[Stored data — start]

(** * A verified model of the limit order book of [order_book.py]

    The engine keeps two priced queues (Python [heapq] binary heaps stored in
    lists), an index of orders keyed by order id, an append-only trade log, an
    id counter and the last trade price.  The development embeds the engine as
    pure state-passing functions and proves the properties of its
    specification on that embedding.

    Conventions of the embedding:
    - prices and clock readings are Python floats; a finite float is the
      rational [Q] it denotes, and floats are compared with the boolean tests
      of [QArith]: comparison and negation of floats are exact;
    - arithmetic on floats rounds.  Where the engine or a statement observes
      the result of float arithmetic (the mid price, the size of a random
      order) the operation is a member of the class [FloatOps], about which
      nothing is assumed, so that what is proved holds for the arithmetic of
      the machine; [binary64_arithmetic], the arithmetic of doubles, and
      [exact_arithmetic] are two members, for the sample runs.  The prices
      a participant computes for its own orders are computed in exact
      rational arithmetic; no statement depends on them but the two about
      [calculate_spread];
    - quantities and order ids are Python ints, modelled as [Z];
    - sides, order types and owner names are Python strings;
    - each call of [time.time()] is one reading of a [clock : nat -> Q] passed
      to the operation: reading [0] stamps the submitted order, reading
      [S k] stamps the [k]-th trade recorded by the call;
    - an [Order] object is shared by its queue entry and the index; a write to
      its [quantity] through the queue is mirrored in the index under the
      order's id ([reachable_index_ok] shows that the indexed order is the
      queue's order in every reachable state);
    - the participants of [market_maker.py] and [random_trader.py] draw
      random numbers and read the clock: every draw and every reading is an
      input of the operation that makes it; the library functions [round],
      [statistics.pstdev] and [np.exp] are variables of the sections that use
      them; an operation that can raise returns an [option], [None] standing
      for the exception.

    The file has the definitions first (the [heapq] algorithms, the data
    model, the engine, the notions the properties are stated with, the
    participants, sample runs), then the theory of [heapq], the invariants of
    the engine, the properties C1 to C10, and further properties of the
    engine and of the participants, X1 onwards. *)

From Stdlib Require Import ZArith QArith Lia Lqa String.
From stdpp Require Import base option list sorting gmap strings.

Local Open Scope Z_scope.

(** * Python's [heapq] on lists *)

Module Heapq.
Section heapq.
Context {A : Type}.
(** [lt x y] is Python's [x < y] on heap items. *)
Variable lt : A -> A -> bool.

(** The [while pos > startpos] loop of [_siftdown]: [newitem] is held in a
    local while the parents move down; it is written once the loop ends.
    [pos] strictly decreases, so [pos] units of fuel run the loop to its
    exit. *)
Fixpoint _siftdown_loop (fuel : nat) (heap : list A) (startpos pos : nat)
    (newitem : A) : list A :=
  match fuel with
  | O => <[pos := newitem]> heap
  | S fuel' =>
      if (startpos <? pos)%nat then
        let parentpos := ((pos - 1) / 2)%nat in
        match heap !! parentpos with
        | Some parent =>
            if lt newitem parent
            then _siftdown_loop fuel' (<[pos := parent]> heap) startpos parentpos newitem
            else <[pos := newitem]> heap
        | None => <[pos := newitem]> heap
        end
      else <[pos := newitem]> heap
  end.

Definition _siftdown (heap : list A) (startpos pos : nat) : list A :=
  match heap !! pos with
  | Some newitem => _siftdown_loop pos heap startpos pos newitem
  | None => heap
  end.

(** The [while childpos < endpos] loop of [_siftup]: the smaller child is
    moved up until a leaf is reached; the loop returns the heap and the
    position of the leaf left empty. *)
Fixpoint _siftup_loop (fuel : nat) (heap : list A) (pos : nat) : list A * nat :=
  match fuel with
  | O => (heap, pos)
  | S fuel' =>
      let childpos := (2 * pos + 1)%nat in
      match heap !! childpos with
      | None => (heap, pos)
      | Some lchild =>
          let rightpos := (childpos + 1)%nat in
          match heap !! rightpos with
          | Some rchild =>
              if negb (lt lchild rchild)
              then _siftup_loop fuel' (<[pos := rchild]> heap) rightpos
              else _siftup_loop fuel' (<[pos := lchild]> heap) childpos
          | None => _siftup_loop fuel' (<[pos := lchild]> heap) childpos
          end
      end
  end.

Definition _siftup (heap : list A) (pos : nat) : list A :=
  match heap !! pos with
  | Some newitem =>
      let '(heap', leaf) := _siftup_loop (length heap) heap pos in
      _siftdown (<[leaf := newitem]> heap') pos leaf
  | None => heap
  end.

[Stored data — finish]

Work task:
This exercise requires all the entries to be written out again exactly.

Exercise answer:
(** * A verified model of the limit order book of [order_book.py]

    The engine keeps two priced queues (Python [heapq] binary heaps stored in
    lists), an index of orders keyed by order id, an append-only trade log, an
    id counter and the last trade price.  The development embeds the engine as
    pure state-passing functions and proves the properties of its
    specification on that embedding.

    Conventions of the embedding:
    - prices and clock readings are Python floats; a finite float is the
      rational [Q] it denotes, and floats are compared with the boolean tests
      of [QArith]: comparison and negation of floats are exact;
    - arithmetic on floats rounds.  Where the engine or a statement observes
      the result of float arithmetic (the mid price, the size of a random
      order) the operation is a member of the class [FloatOps], about which
      nothing is assumed, so that what is proved holds for the arithmetic of
      the machine; [binary64_arithmetic], the arithmetic of doubles, and
      [exact_arithmetic] are two members, for the sample runs.  The prices
      a participant computes for its own orders are computed in exact
      rational arithmetic; no statement depends on them but the two about
      [calculate_spread];
    - quantities and order ids are Python ints, modelled as [Z];
    - sides, order types and owner names are Python strings;
    - each call of [time.time()] is one reading of a [clock : nat -> Q] passed
      to the operation: reading [0] stamps the submitted order, reading
      [S k] stamps the [k]-th trade recorded by the call;
    - an [Order] object is shared by its queue entry and the index; a write to
      its [quantity] through the queue is mirrored in the index under the
      order's id ([reachable_index_ok] shows that the indexed order is the
      queue's order in every reachable state);
    - the participants of [market_maker.py] and [random_trader.py] draw
      random numbers and read the clock: every draw and every reading is an
      input of the operation that makes it; the library functions [round],
      [statistics.pstdev] and [np.exp] are variables of the sections that use
      them; an operation that can raise returns an [option], [None] standing
      for the exception.

    The file has the definitions first (the [heapq] algorithms, the data
    model, the engine, the notions the properties are stated with, the
    participants, sample runs), then the theory of [heapq], the invariants of
    the engine, the properties C1 to C10, and further properties of the
    engine and of the participants, X1 onwards. *)

From Stdlib Require Import ZArith QArith Lia Lqa String.
From stdpp Require Import base option list sorting gmap strings.

Local Open Scope Z_scope.

(** * Python's [heapq] on lists *)

Module Heapq.
Section heapq.
Context {A : Type}.
(** [lt x y] is Python's [x < y] on heap items. *)
Variable lt : A -> A -> bool.

(** The [while pos > startpos] loop of [_siftdown]: [newitem] is held in a
    local while the parents move down; it is written once the loop ends.
    [pos] strictly decreases, so [pos] units of fuel run the loop to its
    exit. *)
Fixpoint _siftdown_loop (fuel : nat) (heap : list A) (startpos pos : nat)
    (newitem : A) : list A :=
  match fuel with
  | O => <[pos := newitem]> heap
  | S fuel' =>
      if (startpos <? pos)%nat then
        let parentpos := ((pos - 1) / 2)%nat in
        match heap !! parentpos with
        | Some parent =>
            if lt newitem parent
            then _siftdown_loop fuel' (<[pos := parent]> heap) startpos parentpos newitem
            else <[pos := newitem]> heap
        | None => <[pos := newitem]> heap
        end
      else <[pos := newitem]> heap
  end.

Definition _siftdown (heap : list A) (startpos pos : nat) : list A :=
  match heap !! pos with
  | Some newitem => _siftdown_loop pos heap startpos pos newitem
  | None => heap
  end.

(** The [while childpos < endpos] loop of [_siftup]: the smaller child is
    moved up until a leaf is reached; the loop returns the heap and the
    position of the leaf left empty. *)
Fixpoint _siftup_loop (fuel : nat) (heap : list A) (pos : nat) : list A * nat :=
  match fuel with
  | O => (heap, pos)
  | S fuel' =>
      let childpos := (2 * pos + 1)%nat in
      match heap !! childpos with
      | None => (heap, pos)
      | Some lchild =>
          let rightpos := (childpos + 1)%nat in
          match heap !! rightpos with
          | Some rchild =>
              if negb (lt lchild rchild)
              then _siftup_loop fuel' (<[pos := rchild]> heap) rightpos
              else _siftup_loop fuel' (<[pos := lchild]> heap) childpos
          | None => _siftup_loop fuel' (<[pos := lchild]> heap) childpos
          end
      end
  end.

Definition _siftup (heap : list A) (pos : nat) : list A :=
  match heap !! pos with
  | Some newitem =>
      let '(heap', leaf) := _siftup_loop (length heap) heap pos in
      _siftdown (<[leaf := newitem]> heap') pos leaf
  | None => heap
  end.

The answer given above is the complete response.